In baking souffles, I find that they start deflating from the moment I remove them from the oven. One chef suggested adding xanthan gum which is hard to find and quite expensive. Do you think arrowroot might work, or can you suggest another alternative to stabilize them?. Many thanks.
Try a small amount of cream of tartar instead of xanthan gum. Cheaper, more readily available, and the acid stabilizes the protein matrix.
Also, some tips from Better Homes and Gardens: use a collar, beat your egg whites to a stiff peak but remember to GENTLY fold them in, and don't open the oven door for at least 20-25 minutes to prevent cold air from collapsing the rising souffle.

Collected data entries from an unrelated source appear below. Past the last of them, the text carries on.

#[export] Instance undisturbed_rely `{IW : iworld, !undisturbed} : others_rely.
Proof. intros c sp _. rewrite undisturbed_id. reflexivity. Qed.

Section object_inv.
Context `{IW : iworld, !undisturbed}.
Context `{PW : pworld, !quiet}.

Lemma evolves_undisturbed sp sp' :
  evolves sp sp' → same_view sp sp' ∧ is_active (st_space sp') = is_active (st_space sp).
Proof.
  intros [_ Hi]. induction Hi as [sp|sp1 sp2 sp3 Hs _ [IHv IHa]]; [done|].
  assert (same_view sp1 sp2 ∧ is_active (st_space sp2) = is_active (st_space sp1)) as [Hv Ha].
  { destruct Hs as [(Hv & _ & Ha)|(_ & c & ->)]; [done|]. by rewrite undisturbed_id. }
  split; [by eapply same_view_trans|congruence].
Qed.

(** A space that evolved has the same rights. *)
Lemma evolves_rights sp sp' (caps : rights_t) :
  evolves sp sp' → space_wf ∅ sp → is_active (st_space sp) = true → is_growing (st_space sp) = false →
  (∀ n, is_u32 n → n ∉ (∅ : gset Z) → cap_right <$> space_view sp n = caps !! n) →
  space_wf ∅ sp' ∧ is_active (st_space sp') = true ∧ is_growing (st_space sp') = false ∧
  ∀ n, is_u32 n → cap_right <$> space_view sp' n = caps !! n.
Proof.
  intros E Hw Ha Hg Hv. destruct (evolves_undisturbed _ _ E) as [Hsv Hac]. rewrite Ha in Hac.
  split_and!; [by apply (ry_wf _ _ (proj1 E))|done|by rewrite (ry_growing _ _ (proj1 E))|].
  intros n Hn. rewrite (Hsv n Hn). apply Hv; [done|set_solver].
Qed.
(** The entry says what is shown. *)
Lemma shown_entry e r :
  entry_right e = r →
  (if negb (ie_request e =? 0) then Z.lor (IE_BITS_TYPE (ie_bits e)) MACH_PORT_TYPE_DNREQUEST
   else IE_BITS_TYPE (ie_bits e), IE_BITS_UREFS (ie_bits e)) = (shown_type r, r_urefs r).
Proof. intros <-. unfold shown_type. simpl. by destruct (ie_request e =? 0). Qed.

Lemma right_info_spec sp st caps tr name ep e :
  standing sp st caps tr → denotes ∅ sp name ep → eget sp ep = Some e →
  let r := checked st (entry_right e) in
  ∃ sp' st', ipc_right_info sp st name ep = Ok (sp', st', (shown_type r, r_urefs r)) ∧
    standing sp' st' (set_right caps name (Some r)) tr ∧ touched (ie_object e) st st' [].
Proof.
  intros Hst Hd He r. unfold ipc_right_info. rewrite (eread_get _ _ _ He). ostep.
  pose proof (entry_held _ _ _ _ _ _ _ Hst Hd He) as Hn.
  assert (r = entry_right e → standing sp st (set_right caps name (Some r)) tr) as Hsame.
  { intros ->. by rewrite (set_right_same _ _ _ _ _ _ _ Hst Hd He). }
  rewrite (has_type (ie_bits e)) by done.
  destruct (has (IE_BITS_TYPE (ie_bits e)) MACH_PORT_TYPE_SEND_RIGHTS) eqn:Hty.
  2: { assert (r = entry_right e) as Hr by (by eapply receive_checked; [apply Hst|..]). ostep.
       rewrite (eread_get _ _ _ He). ostep. rewrite (shown_entry e r) by done. eexists _, _. split; [done|].
       split; [by apply Hsame|apply touched_refl]. }
  assert (has_port (r_type (entry_right e)) = true) as Hh by (by eapply has_mono; [|exact Hty]).
  destruct (entry_port _ _ _ _ _ _ _ Hst Hd He Hh) as (port & Hp & _ & _ & Hz & Hl & _). simpl in Hp, Hz.
  destruct (ip_active port) eqn:Ha.
  - rewrite (check_alive _ _ _ _ _ _ _ Hst He port Hp Ha). ostep.
    rewrite (ip_unlock_spec _ _ _ (put_get _ _ _)), put_put, unlocked_idem by done. ostep.
    assert (r = entry_right e) as Hr.
    { unfold r, checked, alive. simpl. by rewrite Hp, Ha, andb_false_r. }
    rewrite (eread_get _ _ _ He). ostep. rewrite (shown_entry e r) by done.
    eexists _, _. split; [done|]. pose proof (waited_put (ie_object e) st port Hp) as Hw.
    split; [|apply Hw]. destruct (Hsame Hr) as [Hs1 Hs2 Hs3]. split; [done|by eapply waited_rights|by eapply waited_unlocked].
  - destruct (check_dead _ _ _ _ _ _ _ Hst Hd He port Hp Ha Hh) as (sp1 & st1 & e1 & -> & Hst1 & Hd1 & He1 & Her & Hto).
    ostep. rewrite (eread_get _ _ _ He1). ostep.
    assert (IE_BITS_TYPE (ie_bits e1) = MACH_PORT_TYPE_DEAD_NAME) as Hdn by (by injection Her).
    rewrite (proj2 (Z.eqb_eq _ _) Hdn). ostep.
    assert (r = dead_right (entry_right e)) as Hr.
    { unfold r, checked, alive. simpl. rewrite Hp, Ha. simpl in Hh. by rewrite Hh. }
    rewrite (eread_get _ _ _ He1). ostep. rewrite (shown_entry e1 r) by congruence. eexists _, _. split; [done|]. by rewrite Hr.
Qed.

(** ** A call that begins with the lookup of a name *)

(** The name is found, and the space is locked; or it is not. *)
Lemma found_name sp st caps tr name :
  settled sp st caps tr → findable sp name →
  ∃ sp', match caps !! name with
    | Some r => ∃ ep e, ipc_right_lookup_write sp name = Ok (sp', (KERN_SUCCESS, Some ep)) ∧
        standing sp' st caps tr ∧ denotes ∅ sp' name ep ∧ eget sp' ep = Some e ∧ entry_right e = r
    | None => ipc_right_lookup_write sp name = Ok (sp', (KERN_INVALID_NAME, None)) ∧ settled sp' st caps tr
    end.
Proof.
  intros [Hrel Hok Hu] Hf. destruct (lookup_write_spec sp caps name Hrel Hf) as (sp1 & Hx). exists sp1.
  destruct (caps !! name) as [r|] eqn:Hn.
  - destruct Hx as (ep & e & Hrun & [Hs Hd He] & Her). by exists ep, e.
  - by destruct Hx.
Qed.

Lemma port_type_spec space sp st caps tr name :
  space ≠ IS_NULL → settled sp st caps tr → findable sp name →
  ∃ sp' st' res, mach_port_type space sp st name = Ok (sp', st', res) ∧
    match caps !! name with
    | None => res = (KERN_INVALID_NAME, 0) ∧ st' = st ∧ settled sp' st' caps tr
    | Some r0 => let r := checked st r0 in
        res = (KERN_SUCCESS, shown_type r) ∧ settled sp' st' (set_right caps name (Some r)) tr ∧ touched (r_object r0) st st' []
    end.
Proof.
  intros Hsp Hs Hf. unfold mach_port_type. rewrite (proj2 (Z.eqb_neq space IS_NULL) Hsp).
  destruct (found_name sp st caps tr name Hs Hf) as (sp1 & Hx). destruct (caps !! name) as [r0|].
  2: { destruct Hx as [-> Hs1]. ostep. by eexists _, _, _. }
  destruct Hx as (ep & e & -> & Hst & Hd & He & <-). ostep.
  destruct (right_info_spec _ _ _ _ _ _ _ Hst Hd He) as (sp2 & st2 & -> & [Hs2 Hok2 Hu2] & Hto). ostep.
  destruct (spaced_unlock _ _ Hs2) as (sp3 & -> & Hr3). ostep. by eexists _, _, _.
Qed.

(** How many user references the user sees. *)
Definition shown_refs (r : right) (right : Z) : Z :=
  if has (r_type r) (MACH_PORT_TYPE right) then
    if (right =? MACH_PORT_RIGHT_SEND) || (right =? MACH_PORT_RIGHT_DEAD_NAME) then r_urefs r else 1
  else 0.

Lemma refs_of_spec n r st right :
  right_ok n r st → 0 ≤ right < MACH_PORT_RIGHT_NUMBER →
  refs_of (shown_type r) (r_urefs r) right = Ok (shown_refs r right).
Proof.
  intros Hr Hri. assert (right = 0 ∨ right = 1 ∨ right = 2 ∨ right = 3 ∨ right = 4) as Hc by (unfold MACH_PORT_RIGHT_NUMBER in Hri; lia).
  assert (has (shown_type r) (MACH_PORT_TYPE right) = has (r_type r) (MACH_PORT_TYPE right)) as Hty.
  { unfold shown_type. destruct (r_request r =? 0); [done|]. unfold has. do 2 f_equal.
    rewrite Z.land_lor_distr_l. destruct Hc as [->|[->|[->|[->| ->]]]]; simpl; apply Z.lor_0_r. }
  unfold refs_of, shown_refs. rewrite Hty.
  assert (has (r_type r) (MACH_PORT_TYPE right) = true →
    (right = 2 → r_urefs r = 1) ∧ (right = 0 ∨ right = 4 → 0 < r_urefs r)) as Hu.
  { intros Hx. destruct Hr as [(_ & Hu & _)|[(Ht & Hu & _)|(Ht & Hu & _)]].
    - destruct Hu as [[[Ht|Ht] Hu]|[[Ht Hu]|[Ht Hu]]]; rewrite Ht in Hx;
        destruct Hc as [->|[->|[->|[->| ->]]]]; try done; split; lia.
    - rewrite Ht in Hx. destruct Hc as [->|[->|[->|[->| ->]]]]; try done; split; lia.
    - rewrite Ht in Hx. destruct Hc as [->|[->|[->|[->| ->]]]]; try done; split; lia. }
  destruct (has (r_type r) (MACH_PORT_TYPE right)); [|done]. destruct (Hu eq_refl) as [Hu2 Hu04].
  destruct Hc as [->|[->|[->|[->| ->]]]]; simpl; try done.
  - rewrite (proj2 (Z.ltb_lt 0 (r_urefs r))) by (apply Hu04; tauto). done.
  - by rewrite Hu2.
  - rewrite (proj2 (Z.ltb_lt 0 (r_urefs r))) by (apply Hu04; tauto). done.
Qed.

Lemma get_refs_spec space sp st caps tr name right :
  space ≠ IS_NULL → settled sp st caps tr → findable sp name → 0 ≤ right < MACH_PORT_RIGHT_NUMBER →
  ∃ sp' st' res, mach_port_get_refs space sp st name right = Ok (sp', st', res) ∧
    match caps !! name with
    | None => res = (KERN_INVALID_NAME, 0) ∧ st' = st ∧ settled sp' st' caps tr
    | Some r0 => let r := checked st r0 in
        res = (KERN_SUCCESS, shown_refs r right) ∧ settled sp' st' (set_right caps name (Some r)) tr ∧
        touched (r_object r0) st st' []
    end.
Proof.
  intros Hsp Hs Hf Hri. unfold mach_port_get_refs. rewrite (proj2 (Z.eqb_neq space IS_NULL) Hsp).
  rewrite (proj2 (Z.leb_gt MACH_PORT_RIGHT_NUMBER right)) by lia.
  destruct (found_name sp st caps tr name Hs Hf) as (sp1 & Hx). destruct (caps !! name) as [r0|].
  2: { destruct Hx as [-> Hs1]. ostep. by eexists _, _, _. }
  destruct Hx as (ep & e & -> & Hst & Hd & He & <-). ostep.
  destruct (right_info_spec _ _ _ _ _ _ _ Hst Hd He) as (sp2 & st2 & -> & [Hs2 Hok2 Hu2] & Hto). ostep.
  destruct (spaced_unlock _ _ Hs2) as (sp3 & -> & Hr3). ostep.
  rewrite (refs_of_spec name _ st2) by (done || apply (ra_right _ _ _ Hok2); simpl; by rewrite lookup_insert_eq).
  ostep. by eexists _, _, _.
Qed.

(** ** mach_port_deallocate *)

Lemma port_deallocate_spec space sp st caps tr name :
  space ≠ IS_NULL → settled sp st caps tr → findable sp name →
  ∃ sp' st' kr, mach_port_deallocate space sp st name = Ok (sp', st', kr) ∧
    match caps !! name with
    | None => kr = KERN_INVALID_NAME ∧ st' = st ∧ settled sp' st' caps tr
    | Some r =>
      if (r_type r =? MACH_PORT_TYPE_RECEIVE) || (r_type r =? MACH_PORT_TYPE_PORT_SET)
      then kr = KERN_INVALID_RIGHT ∧ st' = st ∧ settled sp' st' caps tr
      else kr = KERN_SUCCESS ∧
        settled sp' st' (set_right caps name (less_one (checked st r))) (given_up st r ++ tr) ∧
        touched (r_object r) st st' (dealloc_notes st name r)
    end.
Proof.
  intros Hsp Hs Hf. unfold mach_port_deallocate. rewrite (proj2 (Z.eqb_neq space IS_NULL) Hsp).
  destruct (found_name sp st caps tr name Hs Hf) as (sp1 & Hx). destruct (caps !! name) as [r0|].
  2: { destruct Hx as [-> Hs1]. ostep. by eexists _, _, _. }
  destruct Hx as (ep & e & -> & Hst & Hd & He & <-). ostep.
  destruct (right_dealloc_spec _ _ _ _ _ _ _ Hst Hd He) as (sp2 & st2 & kr & -> & Hpost).
  eexists _, _, _. split; [done|]. destruct ((_ =? _) || _); [|done].
  destruct Hpost as (-> & -> & Hr). split_and!; [done..|]. by destruct Hst.
Qed.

And yes, even properly cooked souffles do deflate somewhat. Serve immediately and be gentle when removing from the hot oven - no banging the pan down onto the table.
Its normal for a souffle to deflate after leaving the oven. In the past with chocolate souffle i have had success with whipping the egg whites to a stiff peaks then carfully folding the mixture together. Keep in mind that you have only a minute or so to get the souffle to the guest carefully with out banging it on the table. The longer you can keep your souffle hot and steaming, the longer it will stay risin.
I always use s "collar" when making a soufflé and what it is is a strip of grease proof paper that you wrap around your souffle dish about 2-3 inches taller than the top edge of the dish, tied with kitchen string. It will stop the souffle from spilling over the edge of the dish. Just remove it before serving.